All 33 seats in the General Deputation of La Rioja 17 seats needed for a majority
- Opinion polls
- Registered: 210,080 ▲4.1%
- Turnout: 144,729 (68.9%) ▼3.6 pp
|  | First party | Second party | Third party |
| Leader | José Ignacio Pérez Sáenz | Joaquín Espert | Leopoldo Virosta |
| Party | PSOE | PP | PR+ |
| Leader since | 1987 | 1983 | 23 June 1990 |
| Last election | 14 seats, 39.6% | 13 seats, 38.1% | 2 seats, 6.4% |
| Seats won | 16 | 15 | 2 |
| Seat change | +2 | +2 | 0 |
| Popular vote | 60,843 | 59,876 | 7,731 |
| Percentage | 42.4% | 41.7% | 5.4% |
| Swing | +2.8 pp | +3.6 pp | −1.0 pp |
| President before election José Ignacio Pérez Sáenz PSOE | Elected President José Ignacio Pérez Sáenz PSOE |

= 1991 Riojan regional election =

Election in the Spanish region of La Rioja

The 1991 Riojan regional election was held on 26 May 1991 to elect the 3rd General Deputation of the autonomous community of La Rioja. All 33 seats in the General Deputation were up for election. It was held concurrently with regional elections in twelve other autonomous communities and local elections all throughout Spain.

The ruling Spanish Socialist Workers' Party (PSOE) saw an increase in support and obtained 16 seats, one short of an overall majority. The newly founded People's Party (PP), whose leader Joaquín Espert had lost the regional government in 1990 to a motion of no confidence, won two additional seats compared to People's Alliance's results in 1987, for a total of 15. The Riojan Party (PR) was able to maintain its 2 seats after a convoluted legislature, while United Left remained 0.5 percentage points short of entering the General Deputation. The Democratic and Social Centre (CDS) did not reach the required 5% threshold either and lost all its seats.

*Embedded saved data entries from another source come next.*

(* ===== verification/GatewayServer.v ===== *)
(** * The gateway's server and its RPC service

    gateway/src/GatewayServer.cpp (connections, the two message loops, the
    upgrade to WebSocket, heartbeats) and gateway/src/GatewayServiceImpl.cpp.
    The input buffer of a connection is an argument and a result of the
    handlers.  The loops carry fuel; one more than the number of readable
    bytes is enough, as the theorem on [onTcpMessage] shows. *)

From S2P Require Import Prelude Words Text NetBuffer Protocol WebSocket MessageId Rpc Db MessageStore.
From S2P Require Import Directory MessageService Redis Push UserService Connections Handshake Gateway.
Import Buffer.
Local Open Scope Z_scope.

(** ** Requests of the RPC service *)

Record DeliverToConnectionRequest := mkDeliver {
  dq_request_id : string; dq_user_id : Z; dq_connection_id : string; dq_message : MessageData
}.
Record KickUserRequest := mkKickUser { ku_request_id : string; ku_user_id : Z }.
Record KickConnectionRequest := mkKickConnection {
  kc_request_id : string; kc_user_id : Z; kc_connection_id : string; kc_device_id : string
}.
Record GetOnlineStatusRequest := mkOnlineStatus { oq_request_id : string; oq_user_id : Z }.
Record GetOnlineStatusResponse := mkOnlineStatusResponse {
  or_response : CommonResponse; or_online : bool; or_gateway_id : string; or_connection_id : string
}.

Section Server.
Context `{Srv : RedisServer} (E : GEnv) (o : GatewayOnlineManager).

(** [connectEstablished] and [onConnection] for a connection that is up. *)
Definition on_connected (conn : Z) (peer_addr : string) : G unit :=
  modify (fun g => set_sockets (<[conn := CONNECTED]> (gw_sockets g)) g);;
  now ← gdb (nowMs (ge_db E));
  id ← update_manager (addConnection now conn peer_addr);
  modify (fun g => set_ids (<[conn := id]> (gw_ids g)) (<[conn := false]> (gw_websockets g)) g);;
  count "nebula_gateway_connections_total".

Definition getConnectionIdFromConnection (conn : Z) : G string :=
  g ← get_state; mret (default EmptyString (gw_ids g !! conn)).

(** [handleClose] and [onConnection] for a connection that is down.  (The
    bucket of the rate limiter is dropped as well.) *)
Definition on_closed (conn : Z) : G unit :=
  modify (fun g => set_sockets (<[conn := DISCONNECTED]> (gw_sockets g)) g);;
  id ← getConnectionIdFromConnection conn;
  g ← get_state;
  match getContext id (gw_manager g) with
  | Some ctx => if cc_authenticated ctx then setOfflineAsync (cc_user_id ctx) (cc_device_id ctx) id else mret tt
  | None => mret tt
  end;;
  update_manager (fun m => (tt, removeConnection id m));;
  modify (fun g => set_ids (delete conn (gw_ids g)) (delete conn (gw_websockets g)) g).

Definition allowPacket (conn : Z) (connection_id : string) (sequence_id : Z) : G bool :=
  allowed ← limiter E;
  if (allowed : bool) then mret true
  else
    count "nebula_gateway_rate_limited_total";;
    sendPacket conn (makeErrorResponse E sequence_id RATE_LIMITED "rate limited" EmptyString);;
    mret false.

(** A failed assertion, or a loop that has not finished within its fuel. *)
Definition stuck {A} : G A := fun _ => None.

Definition invalid_packet (err : ProtocolError) : Packet :=
  makeErrorResponse E 0 GATEWAY_INVALID_PACKET (protocolErrorToString err) EmptyString.

(** [onTcpMessage]: what is left of the input buffer. *)
Fixpoint onTcpMessage (fuel : nat) (conn : Z) (id : string) (buffer : Buffer) : G Buffer :=
  match fuel with
  | O => stuck
  | S fuel =>
      if (readableBytes buffer <? kPacketHeaderLength)%nat then mret buffer
      else match PacketCodec.decode_checked buffer (mkPacket UNKNOWN 0 []) with
      | None => stuck
      | Some (OK, buffer, packet) =>
          allowed ← allowPacket conn id (p_sequence_id packet);
          if negb allowed then mret (retrieveAll buffer)
          else handlePacket E conn id packet;; onTcpMessage fuel conn id buffer
      | Some (INCOMPLETE_PACKET, buffer, _) => mret buffer
      | Some (err, buffer, _) =>
          bytes ← encoded (invalid_packet err);
          send conn bytes;;
          forceClose conn;;
          mret buffer
      end
  end.

(** The packets of one frame; false when the connection is given up. *)
Fixpoint frame_packets (fuel : nat) (conn : Z) (id : string) (buffer : Buffer) : G bool :=
  match fuel with
  | O => stuck
  | S fuel =>
      if (readableBytes buffer <? kPacketHeaderLength)%nat then mret true
      else match PacketCodec.decode_checked buffer (mkPacket UNKNOWN 0 []) with
      | None => stuck
      | Some (OK, buffer, packet) =>
          allowed ← allowPacket conn id (p_sequence_id packet);
          if negb allowed then mret false
          else handlePacket E conn id packet;; frame_packets fuel conn id buffer
      | Some (INCOMPLETE_PACKET, _, _) => mret true
      | Some (err, _, _) => sendPacket conn (invalid_packet err);; forceClose conn;; mret false
      end
  end.

Definition text (s : string) : list byte := String.list_byte_of_string s.

Definition close_frame (conn : Z) (reason : string) : G unit :=
  send conn (WebSocketCodec.encodeClose (text reason));; forceClose conn.

Fixpoint onWebSocketMessage (fuel : nat) (conn : Z) (id : string) (buffer : Buffer) : G Buffer :=
  match fuel with
  | O => stuck
  | S fuel =>
      if (readableBytes buffer =? 0)%nat then mret buffer
      else match WebSocketCodec.decodeFrame buffer with
      | None => stuck
      | Some (WS_INCOMPLETE, buffer, _) => mret buffer
      | Some (WS_PROTOCOL_ERROR, buffer, _) | Some (WS_OK, buffer, None) =>
          close_frame conn "protocol error";; mret buffer
      | Some (WS_OK, buffer, Some frame) =>
          match opcode frame with
          | PING => send conn (WebSocketCodec.encodePong (payload frame));; onWebSocketMessage fuel conn id buffer
          | PONG => onWebSocketMessage fuel conn id buffer
          | CLOSE => close_frame conn EmptyString;; mret buffer
          | BINARY =>
              match append (payload frame) Buffer_new with
              | None => stuck
              | Some packet_buffer =>
                  ok ← frame_packets (S (readableBytes packet_buffer)) conn id packet_buffer;
                  if (ok : bool) then onWebSocketMessage fuel conn id buffer else mret buffer
              end
          | _ => close_frame conn "binary frame required";; mret buffer
          end
      end
  end.

(** The position after the first empty line. *)
Fixpoint header_end (s : string) : option nat :=
  match s with
  | EmptyString => None
  | String c rest =>
      if String.prefix (crlf +:+ crlf) s then Some 4%nat else S <$> header_end rest
  end.

(** True when the connection speaks WebSocket from here on. *)
Definition tryHandleWebSocketHandshake (conn : Z) (buffer : Buffer) : G (bool * Buffer) :=
  let request := String.string_of_list_byte (take (readableBytes buffer) (peek buffer)) in
  match header_end request with
  | None =>
      (if 8192 <? Z.of_nat (String.length request)
       then send conn (text (badRequestResponse "header too large"));; forceClose conn
       else mret tt);;
      mret (false, buffer)
  | Some pos =>
      let result := buildServerResponse (ge_sha1 E) (ge_base64 E) (String.substring 0 pos request) in
      send conn (text (hs_response result));;
      match retrieve pos buffer with
      | None => stuck
      | Some buffer =>
          if hs_ok result then mret (true, buffer) else forceClose conn;; mret (false, buffer)
      end
  end.

Definition startsWithGet (buffer : Buffer) : bool :=
  (4 <=? readableBytes buffer)%nat && bool_decide (String.string_of_list_byte (take 4 (peek buffer)) = "GET ").

Definition onMessage (conn : Z) (buffer : Buffer) : G Buffer :=
  id ← getConnectionIdFromConnection conn;
  websocket ← is_websocket conn;
  '(websocket, buffer) ←
    (if negb websocket && startsWithGet buffer then
       '(ok, buffer) ← tryHandleWebSocketHandshake conn buffer;
       if negb ok then mret (None, buffer)
       else
         modify (fun g => set_ids (gw_ids g) (<[conn := true]> (gw_websockets g)) g);;
         update_manager (markWebSocket id true);;
         mret (Some true, buffer)
     else mret (Some websocket, buffer));
  match websocket with
  | None => mret buffer
  | Some true => onWebSocketMessage (S (readableBytes buffer)) conn id buffer
  | Some false => onTcpMessage (S (readableBytes buffer)) conn id buffer
  end.

Fixpoint close_all (ids : list string) : G unit :=
  match ids with
  | [] => mret tt
  | id :: ids =>
      g ← get_state;
      match getConnection id (gw_manager g) with Some conn => forceClose conn | None => mret tt end;;
      close_all ids
  end.

Definition checkHeartbeatTimeout : G unit :=
  now ← gdb (nowMs (ge_db E));
  g ← get_state;
  close_all (getTimeoutConnections now (ge_heartbeat_timeout_ms E) (gw_manager g)).


(** ** The RPC service *)

Definition gs_authorized (context : ServerContext) : bool :=
  authorize (ge_sha256Hex E) (ge_auth E) context.

Definition gs_unauthenticated (request_id : string) : CommonResponse :=
  fillResponse request_id AUTH_FAILED "internal rpc unauthenticated".

Definition DeliverToConnection (context : ServerContext) (q : DeliverToConnectionRequest) : G CommonResponse :=
  let id := dq_request_id q in
  if negb (gs_authorized context) then mret (gs_unauthenticated id)
  else if (dq_user_id q =? 0) || bool_decide (dq_connection_id q = EmptyString)
  then mret (fillResponse id INVALID_ARGUMENT EmptyString)
  else
    live ← live_connection (dq_connection_id q);
    match live with
    | None => mret (fillResponse id GATEWAY_CONNECTION_NOT_FOUND EmptyString)
    | Some conn =>
        payload ← encoded (makePushMessage E 0 (dq_message q));
        g ← get_state;
        let ctx := getContext (dq_connection_id q) (gw_manager g) in
        match ctx with
        | Some ctx =>
            if negb (cc_user_id ctx =? dq_user_id q)
            then mret (fillResponse id GATEWAY_CONNECTION_NOT_FOUND "connection user mismatch")
            else
              send conn (if cc_websocket ctx then WebSocketCodec.encodeBinary payload else payload);;
              mret (fillResponse id EC_OK "OK")
        | None => mret (fillResponse id GATEWAY_CONNECTION_NOT_FOUND "connection user mismatch")
        end
    end.

Fixpoint force_all (conns : list Z) : G unit :=
  match conns with [] => mret tt | conn :: conns => forceClose conn;; force_all conns end.

Definition KickUser (context : ServerContext) (q : KickUserRequest) : G CommonResponse :=
  let id := ku_request_id q in
  if negb (gs_authorized context) then mret (gs_unauthenticated id)
  else
    g ← get_state;
    force_all (getConnectionsByUserId (ku_user_id q) (gw_manager g));;
    mret (fillResponse id EC_OK "OK").

Definition KickConnection (context : ServerContext) (q : KickConnectionRequest) : G CommonResponse :=
  let id := kc_request_id q in
  if negb (gs_authorized context) then mret (gs_unauthenticated id)
  else if (kc_user_id q =? 0) || bool_decide (kc_connection_id q = EmptyString)
  then mret (fillResponse id INVALID_ARGUMENT EmptyString)
  else
    g ← get_state;
    match getContext (kc_connection_id q) (gw_manager g) with
    | None => mret (fillResponse id GATEWAY_CONNECTION_NOT_FOUND EmptyString)
    | Some ctx =>
        if negb (cc_user_id ctx =? kc_user_id q)
        then mret (fillResponse id GATEWAY_CONNECTION_NOT_FOUND EmptyString)
        else if negb (bool_decide (kc_device_id q = EmptyString)) &&
                negb (bool_decide (cc_device_id ctx = kc_device_id q))
        then mret (fillResponse id GATEWAY_CONNECTION_NOT_FOUND "connection device mismatch")
        else
          live ← live_connection (kc_connection_id q);
          match live with
          | None => mret (fillResponse id GATEWAY_CONNECTION_NOT_FOUND EmptyString)
          | Some conn => forceClose conn;; mret (fillResponse id EC_OK "OK")
          end
    end.

Definition GetOnlineStatus (context : ServerContext) (q : GetOnlineStatusRequest) : G GetOnlineStatusResponse :=
  let id := oq_request_id q in
  let offline r := mkOnlineStatusResponse r false EmptyString EmptyString in
  if negb (gs_authorized context) then mret (offline (gs_unauthenticated id))
  else if oq_user_id q =? 0 then mret (offline (fillResponse id INVALID_ARGUMENT EmptyString))
  else
    location ← gnode (findOnline (ge_redis E) o (oq_user_id q));
    mret (match location with
          | Some l => mkOnlineStatusResponse (fillResponse id EC_OK "OK") true (gl_gateway_id l) (gl_connection_id l)
          | None => offline (fillResponse id EC_OK "OK")
          end).

End Server.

As a result of the election, the incumbent PSOE–PR coalition, led by regional premier and PSOE leader José Ignacio Pérez Sáenz, was re-elected for a full term in office. This would be the last time that the PSOE would win a regional election and would be able to form a government in La Rioja until 2019.

==Overview==
===Electoral system===
The General Deputation of La Rioja was the devolved, unicameral legislature of the autonomous community of La Rioja, having legislative power in regional matters as defined by the Spanish Constitution and the Riojan Statute of Autonomy, as well as the ability to vote confidence in or withdraw it from a President of the Autonomous Community. Voting for the General Deputation was on the basis of universal suffrage, which comprised all nationals over 18 years of age, registered in La Rioja and in full enjoyment of their political rights.

The 33 members of the General Deputation of La Rioja were elected using the D'Hondt method and a closed list proportional representation, with an electoral threshold of five percent of valid votes—which included blank ballots—being applied regionally.

The electoral law provided that parties, federations, coalitions and groupings of electors were allowed to present lists of candidates. However, groupings of electors were required to secure the signature of at least 1 percent of the electors registered in La Rioja. Electors were barred from signing for more than one list of candidates. Concurrently, parties and federations intending to enter in coalition to take part jointly at an election were required to inform the relevant Electoral Commission within ten days of the election being called.

===Election date===
The term of the General Deputation of La Rioja expired four years after the date of its previous election. Legal amendments earlier in 1991 established that elections to the General Deputation were to be fixed for the fourth Sunday of May every four years. The previous election was held on 10 June 1987, setting the election date for the General Deputation on 26 May 1991.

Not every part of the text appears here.